ニヴフ社会はある時期から二重化されてきた。「ソビエト漁業」とノルマ達成後の個人的な漁労活動。ソビエト的芸能と伝統的な個人的儀礼。近代文学と伝統的口承文学。それらはある時期、同時に存在していた。

2011-10-31 03:08:40
丹菊逸治 @itangiku

多くの場合、「バイリンガリズム」は少数言語の保存どころか消滅を促進する。民族レベルで二重言語状態を継続するためには、むしろ強い民族的意思が必要とされる。「文化のバイリンガリズム」でも同じである。

2011-10-31 03:15:17
丹菊逸治 @itangiku

ニヴフ伝統的社会はすでに崩壊し、同時に元のままの伝統文化も失われた。現在かろうじて形を保てるのは「ソビエト型民族文化」だろう。

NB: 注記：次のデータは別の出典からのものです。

(* ===== verification/RegExp.v ===== *)
(** * Regular expressions

    The patterns of the code as ECMAScript runs them: a backtracking matcher over UTF-16
    code units that tries alternatives in order and takes as much as it can first.
    [runs] is the language of a pattern; [run_iff] states that the matcher finds a match
    exactly when there is one.  Repetition is of one class of characters, which is all
    that the patterns of the code repeat. *)

From S2P Require Import Prelude JsString.
From stdpp Require Import prelude strings list.
From Stdlib Require Import NArith ZArith Lia Ascii.

Notation unit16 := N.

(** The code units of a text that is kept as UTF-8. *)
Fixpoint utf16_of (l : list ascii) : list unit16 :=
  match l with
  | [] => []
  | a :: l1 =>
      let x := N_of_ascii a in
      if (x <? 192)%N then x :: utf16_of l1 else
      match l1 with
      | [] => [x]
      | b :: l2 =>
          let y := (N_of_ascii b mod 64)%N in
          if (x <? 224)%N then ((x mod 32) * 64 + y)%N :: utf16_of l2 else
          match l2 with
          | [] => [x]
          | c :: l3 =>
              let z := (N_of_ascii c mod 64)%N in
              if (x <? 240)%N then ((x mod 16) * 4096 + y * 64 + z)%N :: utf16_of l3 else
              match l3 with
              | [] => [x]
              | d :: l4 =>
                  let v := ((x mod 8) * 262144 + y * 4096 + z * 64 + N_of_ascii d mod 64 - 65536)%N in
                  (55296 + v / 1024)%N :: (56320 + v mod 1024)%N :: utf16_of l4
              end
          end
      end
  end.

Definition utf16 (s : string) : list unit16 := utf16_of (String.list_ascii_of_string s).
Definition u (a : ascii) : unit16 := N_of_ascii a.
Definition matchesGlob (value pattern : string) : option bool :=
  if negb (includes pattern "*") then Some (bool_decide (value = pattern))
  else matches (glob_tokens (utf16 pattern)) value.

(** [Array.prototype.some] with a predicate that can throw. *)
Fixpoint some_match {A} (p : A → option bool) (l : list A) : option bool :=
  match l with
  | [] => Some false
  | x :: l => match p x with Some true => Some true | Some false => some_match p l | None => None end
  end.

(** [Array.prototype.filter], likewise. *)
Fixpoint filter_match {A} (p : A → option bool) (l : list A) : option (list A) :=
  match l with
  | [] => Some []
  | x :: l =>
      match p x with
      | Some b => r ← filter_match p l; Some (if b then x :: r else r)
      | None => None
      end
  end.

Record ShellPolicy := { sp_allowed : option (list string); sp_denied : option (list string) }.

(** The reason tells which list decided. *)
Inductive ShellPolicyDecision := Allowed | DeniedBy (pattern : string) | NotListed.

Definition decision_reason (d : ShellPolicyDecision) : option string :=
  match d with
  | Allowed => None
  | DeniedBy pattern => Some ("Command blocked by shell policy: matches denied pattern '" +:+ pattern +:+ "'")
  | NotListed => Some "Command not in shell policy allowed list"
  end.

Fixpoint denied_by (command : string) (denied : list string) : option (option string) :=
  match denied with
  | [] => Some None
  | pattern :: denied =>
      match matchesShellPattern command pattern with
      | Some true => Some (Some pattern)
      | Some false => denied_by command denied
      | None => None
      end
  end.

つまり近代化され文字と辞書と古典を具えたニヴフ語、芸能化された儀礼などだ。それらとロシア語・ロシア文化との「バイリンガリズム」を目指すことになる。

2011-10-31 03:37:52
丹菊逸治 @itangiku

だが「ソビエト型ニヴフ文化」はかつてのニヴフ伝統文化と違い、ロシア文化と両立しやすい分、移行もたやすいだろう。